Prompt:
List every line in this data where the string "dump" occurs.

Stored items:

Definition rb_erase_range (cmp : Z -> Z -> Z) (r : rb_root) (h : heap) (lo_key hi_key : Z)
    (free_cb : option callback) (arg : U) : res (Z * rb_root * heap * U) :=
  let* cur := rb_find_first_ge cmp h (r_node r) lo_key in
  loop (walk h) (fun '(cur, r, h, u, erased) =>
    if nonnull cur then
      if beyond cmp hi_key cur then Ok (inr (erased, r, h, u))
      else
        let* next := rb_next h cur in
        let r := rb_clear_hint_if_match r cur in
        let* (r, h) := rb_erase_raw r h cur in
        let r := with_cnt r (u64 (r_cnt r - 1)) in
        let* (h, u) := call_cb free_cb cur h u in
        Ok (inl (next, r, h, u, erased + 1))
    else Ok (inr (erased, r, h, u))) (cur, r, h, arg, 0).

(** * Post-order traversal *)

Definition rb_reverse_right_chain (h : heap) (head : Z) : res (Z * heap) :=
  loop (walk h) (fun '(h, prev, head) =>
    if nonnull head then
      let* next := ld n_right h head in
      let* h := st (set_right prev) h head in
      Ok (inl (h, head, next))
    else Ok (inr (prev, h))) (h, 0, head).

(** [while (tmp) { cb(tmp, arg); tmp = tmp->right; }] *)
Definition visit_chain (cb : callback) (h : heap) (tmp : Z) (u : U) : res (heap * U) :=
  loop (walk h) (fun '(h, tmp, u) =>
    if nonnull tmp then
      let* (h, u) := cb tmp h u in
      let* next := ld n_right h tmp in
      Ok (inl (h, next, u))
    else Ok (inr (h, u))) (h, tmp, u).

(** [while (prev->right && prev->right != cur) prev = prev->right;] *)
Definition morris_pred (h : heap) (cur prev : Z) : res Z :=
  loop (walk h) (fun prev =>
    let* pr := ld n_right h prev in
    if nonnull pr && negb (pr =? cur) then Ok (inl pr) else Ok (inr prev)) prev.

Definition morris_round (cb : callback) (h : heap) (cur : Z) (u : U) : res (heap * Z * U) :=
  let* l := ld n_left h cur in
  if l =? 0 then let* r := ld n_right h cur in Ok (h, r, u)
  else
    let* prev := morris_pred h cur l in
    let* pr := ld n_right h prev in
    if pr =? 0 then
      let* h := st (set_right cur) h prev in
      let* l := ld n_left h cur in Ok (h, l, u)
    else
      let* h := st (set_right 0) h prev in
      let* l := ld n_left h cur in
      let* (reversed, h) := rb_reverse_right_chain h l in
      let* (h, u) := visit_chain cb h reversed u in
      let* (_, h) := rb_reverse_right_chain h reversed in
      let* r := ld n_right h cur in Ok (h, r, u).

(** [dump] is the address of the local node; it leaves the store on return. *)
Definition rb_postorder_iter (dump : Z) (r : rb_root) (h : heap) (cb : callback) (arg : U) : res (heap * U) :=
  if r_node r =? 0 then Ok (h, arg)
  else
    let h := <[dump := RbNode 0 (r_node r) 0 0 0 0 0]> h in
    let* h := st (set_parent dump) h (r_node r) in
    let* (h, u) := loop (walk h) (fun '(h, cur, u) =>
      if nonnull cur then let* s := morris_round cb h cur u in Ok (inl s)
      else Ok (inr (h, u))) (h, dump, arg) in
    let* h := if nonnull (r_node r) then st (set_parent 0) h (r_node r) else Ok h in
    Ok (delete dump h, u).

Definition rb_clear (dump : Z) (r : rb_root) (h : heap) (free_cb : callback) (arg : U)
  : res (rb_root * heap * U) :=
  let* (h, u) := rb_postorder_iter dump r h free_cb arg in
  Ok (with_stats (with_cnt (with_hint (with_node r 0) 0) 0) 0 0 0 0, h, u).
End Callbacks.
Arguments callback : clear implicits.

(** * Statistics reports *)

Record rb_stats : Type := RbStats { total : Z; cold : Z; warm : Z; hot : Z; pinned : Z }.

Definition rb_get_stats (r : rb_root) : rb_stats :=
  RbStats (r_cnt r) (r_cold r) (r_warm r) (r_hot r) (r_pinned r).

(** * Sharded trees *)

Definition rb_hash_u64 (key : Z) : Z :=
  let val := u64 key in
  let val := u64 (Z.lxor val (Z.shiftr val 30) * 13787848793156543929) in   (* 0xbf58476d1ce4e5b9 *)
  let val := u64 (Z.lxor val (Z.shiftr val 27) * 10723151780598845931) in   (* 0x94d049bb133111eb *)
  let val := Z.lxor val (Z.shiftr val 31) in
  u32 val.

(** The eight bytes of the pointer, least significant first. *)
Definition rb_default_hash (key : Z) : Z :=
  let val := u64 key in
  foldl (fun hash i => u32 (Z.lxor hash (u8 (Z.shiftr val (8 * i))) * 16777619)) 2166136261
    [0; 1; 2; 3; 4; 5; 6; 7].

Record rb_shard_ops : Type := RbShardOps {
  hash_fn : Z -> Z;
  key_of : Z -> Z;
  shard_cmp : Z -> Z -> Z
}.

(** [shards] is the array of roots, each with its [lock_ctx]; [None] is NULL. *)
Record rb_sharded_root : Type := RbSharded {
  shard_mask : Z;
  shard_num : Z;
  shards : option (list (rb_root * Z));
  ops : option rb_shard_ops
}.

(** [alloc_lock(i)] is NULL (0) on failure; [mem_ok] is the outcome of
    [mem_alloc].  The second component lists the contexts given to [free_lock]. *)
Fixpoint init_shards (alloc_lock : option (Z -> Z)) (i : Z) (n : nat) (acc : list (rb_root * Z))
  : option (list (rb_root * Z)) * list Z :=
  match n with
  | O => (Some acc, [])
  | S n' =>
      let ctx := match alloc_lock with Some f => f i | None => 0 end in
      match alloc_lock with
      | Some _ =>
          if ctx =? 0 then (None, acc.*2)
          else init_shards alloc_lock (i + 1) n' (acc ++ [(rb_root_init, ctx)])
      | None => init_shards alloc_lock (i + 1) n' (acc ++ [(rb_root_init, ctx)])
      end
  end.

(** The sharded root stays as it was ([old]) where the C function returns before
    writing to it. *)
Definition rb_sharded_init (old : rb_sharded_root) (num : Z) (o : rb_shard_ops) (alloc_lock : option (Z -> Z))
    (mem_ok : bool) : bool * rb_sharded_root * list Z :=
  if (num =? 0) || negb (Z.land num (u32 (num - 1)) =? 0) then (false, old, [])
  else if negb mem_ok then (false, RbSharded (num - 1) num None (ops old), [])
  else
    match init_shards alloc_lock 0 (Z.to_nat num) [] with
    | (Some rs, _) => (true, RbSharded (num - 1) num (Some rs) (Some o), [])
    | (None, freed) => (false, RbSharded (num - 1) num None (Some o), freed)
    end.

Response:
(** [dump] is the address of the local node; it leaves the store on return. *)
Definition rb_postorder_iter (dump : Z) (r : rb_root) (h : heap) (cb : callback) (arg : U) : res (heap * U) :=
    let h := <[dump := RbNode 0 (r_node r) 0 0 0 0 0]> h in
    let* h := st (set_parent dump) h (r_node r) in
      else Ok (inr (h, u))) (h, dump, arg) in
    Ok (delete dump h, u).
Definition rb_clear (dump : Z) (r : rb_root) (h : heap) (free_cb : callback) (arg : U)
  let* (h, u) := rb_postorder_iter dump r h free_cb arg in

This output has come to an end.